Material shown:
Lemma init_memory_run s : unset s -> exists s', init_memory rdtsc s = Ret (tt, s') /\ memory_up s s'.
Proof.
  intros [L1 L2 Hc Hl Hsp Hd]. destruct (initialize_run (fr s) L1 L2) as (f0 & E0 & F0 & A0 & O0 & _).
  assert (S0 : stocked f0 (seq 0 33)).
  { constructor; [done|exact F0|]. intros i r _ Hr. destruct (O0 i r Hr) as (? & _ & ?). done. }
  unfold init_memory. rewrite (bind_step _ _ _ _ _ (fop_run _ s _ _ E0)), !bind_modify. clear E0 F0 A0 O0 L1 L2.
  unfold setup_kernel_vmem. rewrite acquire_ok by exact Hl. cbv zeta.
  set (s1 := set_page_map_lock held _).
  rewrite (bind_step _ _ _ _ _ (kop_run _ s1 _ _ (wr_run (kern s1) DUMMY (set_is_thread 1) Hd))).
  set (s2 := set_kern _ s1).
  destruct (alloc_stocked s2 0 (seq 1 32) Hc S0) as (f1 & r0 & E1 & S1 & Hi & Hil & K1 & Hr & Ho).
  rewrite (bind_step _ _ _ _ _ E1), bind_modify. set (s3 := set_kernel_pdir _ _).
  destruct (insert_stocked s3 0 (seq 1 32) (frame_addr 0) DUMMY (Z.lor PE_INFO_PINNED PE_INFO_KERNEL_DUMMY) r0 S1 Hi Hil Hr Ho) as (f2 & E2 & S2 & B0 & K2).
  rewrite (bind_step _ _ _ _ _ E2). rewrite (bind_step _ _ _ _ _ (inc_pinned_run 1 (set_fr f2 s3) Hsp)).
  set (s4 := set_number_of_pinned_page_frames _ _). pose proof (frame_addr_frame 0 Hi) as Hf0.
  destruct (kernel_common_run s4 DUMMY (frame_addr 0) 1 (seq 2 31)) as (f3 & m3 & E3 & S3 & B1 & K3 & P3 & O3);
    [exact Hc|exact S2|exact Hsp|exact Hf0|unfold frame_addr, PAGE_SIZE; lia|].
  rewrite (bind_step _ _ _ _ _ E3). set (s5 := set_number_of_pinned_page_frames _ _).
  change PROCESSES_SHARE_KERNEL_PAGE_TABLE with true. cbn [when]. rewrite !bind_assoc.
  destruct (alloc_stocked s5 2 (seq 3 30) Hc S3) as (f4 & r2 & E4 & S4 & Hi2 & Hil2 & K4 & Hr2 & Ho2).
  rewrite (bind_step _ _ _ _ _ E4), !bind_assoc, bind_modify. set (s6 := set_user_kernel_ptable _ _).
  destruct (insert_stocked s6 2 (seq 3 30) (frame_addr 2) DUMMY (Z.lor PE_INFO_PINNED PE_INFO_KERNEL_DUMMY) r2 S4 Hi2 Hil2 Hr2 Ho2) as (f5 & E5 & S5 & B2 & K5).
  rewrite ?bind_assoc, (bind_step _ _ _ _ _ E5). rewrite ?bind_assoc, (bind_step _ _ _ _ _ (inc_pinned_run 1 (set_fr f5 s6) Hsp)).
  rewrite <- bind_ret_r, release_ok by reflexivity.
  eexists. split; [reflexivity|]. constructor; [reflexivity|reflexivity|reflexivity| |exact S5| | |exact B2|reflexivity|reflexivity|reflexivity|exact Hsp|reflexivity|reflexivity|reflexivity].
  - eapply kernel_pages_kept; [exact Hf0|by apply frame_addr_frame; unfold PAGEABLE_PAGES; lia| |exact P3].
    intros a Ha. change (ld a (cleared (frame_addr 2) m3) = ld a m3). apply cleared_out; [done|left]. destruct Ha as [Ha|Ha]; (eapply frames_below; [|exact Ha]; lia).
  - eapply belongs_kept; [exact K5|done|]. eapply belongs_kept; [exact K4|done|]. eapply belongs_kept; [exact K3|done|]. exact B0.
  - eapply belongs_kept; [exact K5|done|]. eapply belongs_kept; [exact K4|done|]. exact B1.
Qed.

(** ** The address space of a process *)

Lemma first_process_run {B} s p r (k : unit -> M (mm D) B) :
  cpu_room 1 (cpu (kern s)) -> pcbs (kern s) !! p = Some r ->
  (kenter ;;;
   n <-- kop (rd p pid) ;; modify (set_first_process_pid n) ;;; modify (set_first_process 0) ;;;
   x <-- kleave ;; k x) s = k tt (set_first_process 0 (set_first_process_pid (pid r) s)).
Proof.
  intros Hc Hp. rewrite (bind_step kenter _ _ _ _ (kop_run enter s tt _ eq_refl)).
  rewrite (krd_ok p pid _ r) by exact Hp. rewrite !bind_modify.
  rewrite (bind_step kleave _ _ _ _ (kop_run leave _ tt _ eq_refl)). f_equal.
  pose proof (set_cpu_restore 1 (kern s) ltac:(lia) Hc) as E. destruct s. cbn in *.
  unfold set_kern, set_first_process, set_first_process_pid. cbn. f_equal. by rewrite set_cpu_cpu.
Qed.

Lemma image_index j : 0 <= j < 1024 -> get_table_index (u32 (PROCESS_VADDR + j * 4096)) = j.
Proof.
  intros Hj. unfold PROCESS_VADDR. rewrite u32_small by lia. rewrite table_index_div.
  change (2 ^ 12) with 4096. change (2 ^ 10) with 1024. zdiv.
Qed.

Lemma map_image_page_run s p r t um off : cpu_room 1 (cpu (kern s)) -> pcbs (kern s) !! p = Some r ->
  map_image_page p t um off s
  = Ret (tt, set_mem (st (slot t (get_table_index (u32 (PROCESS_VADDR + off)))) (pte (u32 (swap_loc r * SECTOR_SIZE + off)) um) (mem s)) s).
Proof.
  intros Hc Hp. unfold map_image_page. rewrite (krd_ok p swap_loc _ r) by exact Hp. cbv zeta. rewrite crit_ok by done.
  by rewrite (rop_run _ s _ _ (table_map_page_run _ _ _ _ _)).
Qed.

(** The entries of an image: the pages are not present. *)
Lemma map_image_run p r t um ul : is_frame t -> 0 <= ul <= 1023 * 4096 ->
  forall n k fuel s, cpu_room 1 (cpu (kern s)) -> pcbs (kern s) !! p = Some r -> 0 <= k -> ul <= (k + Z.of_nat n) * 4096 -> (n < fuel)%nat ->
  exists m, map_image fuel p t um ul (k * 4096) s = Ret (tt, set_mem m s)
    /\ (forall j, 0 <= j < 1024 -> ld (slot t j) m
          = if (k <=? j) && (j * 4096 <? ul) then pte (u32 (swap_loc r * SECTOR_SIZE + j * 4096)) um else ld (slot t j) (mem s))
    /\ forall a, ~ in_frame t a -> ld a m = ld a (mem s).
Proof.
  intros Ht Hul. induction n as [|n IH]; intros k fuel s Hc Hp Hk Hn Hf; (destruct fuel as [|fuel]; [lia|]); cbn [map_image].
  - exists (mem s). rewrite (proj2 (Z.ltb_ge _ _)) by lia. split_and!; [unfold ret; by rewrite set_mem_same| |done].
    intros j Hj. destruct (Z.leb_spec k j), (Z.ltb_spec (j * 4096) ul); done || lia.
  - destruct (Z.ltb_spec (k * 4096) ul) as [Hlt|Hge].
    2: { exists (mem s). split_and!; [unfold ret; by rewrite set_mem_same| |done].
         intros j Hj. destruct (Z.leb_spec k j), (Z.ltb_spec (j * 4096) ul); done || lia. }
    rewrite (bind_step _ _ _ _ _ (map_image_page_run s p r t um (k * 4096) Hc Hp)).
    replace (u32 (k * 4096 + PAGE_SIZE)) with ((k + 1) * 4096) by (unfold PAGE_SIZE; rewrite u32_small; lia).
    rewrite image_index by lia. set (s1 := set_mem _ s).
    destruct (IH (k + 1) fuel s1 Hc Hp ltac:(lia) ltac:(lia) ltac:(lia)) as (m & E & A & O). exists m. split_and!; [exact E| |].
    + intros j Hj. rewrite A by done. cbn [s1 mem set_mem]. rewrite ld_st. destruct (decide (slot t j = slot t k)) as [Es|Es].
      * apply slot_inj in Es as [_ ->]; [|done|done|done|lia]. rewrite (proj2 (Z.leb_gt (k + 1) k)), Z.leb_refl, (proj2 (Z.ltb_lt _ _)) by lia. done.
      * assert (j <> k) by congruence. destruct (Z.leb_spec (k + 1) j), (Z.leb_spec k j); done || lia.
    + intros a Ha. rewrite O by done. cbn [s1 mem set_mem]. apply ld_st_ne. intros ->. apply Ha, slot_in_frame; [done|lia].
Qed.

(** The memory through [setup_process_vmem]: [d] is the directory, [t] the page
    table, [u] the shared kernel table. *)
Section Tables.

Your goal: Starting with the line above that holds "destruct (alloc_stocked s2" and stopping with the line that holds "destruct (insert_stocked s3", reproduce each line exactly, omitting all other lines.

Solution to the exercise:
  destruct (alloc_stocked s2 0 (seq 1 32) Hc S0) as (f1 & r0 & E1 & S1 & Hi & Hil & K1 & Hr & Ho).
  rewrite (bind_step _ _ _ _ _ E1), bind_modify. set (s3 := set_kernel_pdir _ _).
  destruct (insert_stocked s3 0 (seq 1 32) (frame_addr 0) DUMMY (Z.lor PE_INFO_PINNED PE_INFO_KERNEL_DUMMY) r0 S1 Hi Hil Hr Ho) as (f2 & E2 & S2 & B0 & K2).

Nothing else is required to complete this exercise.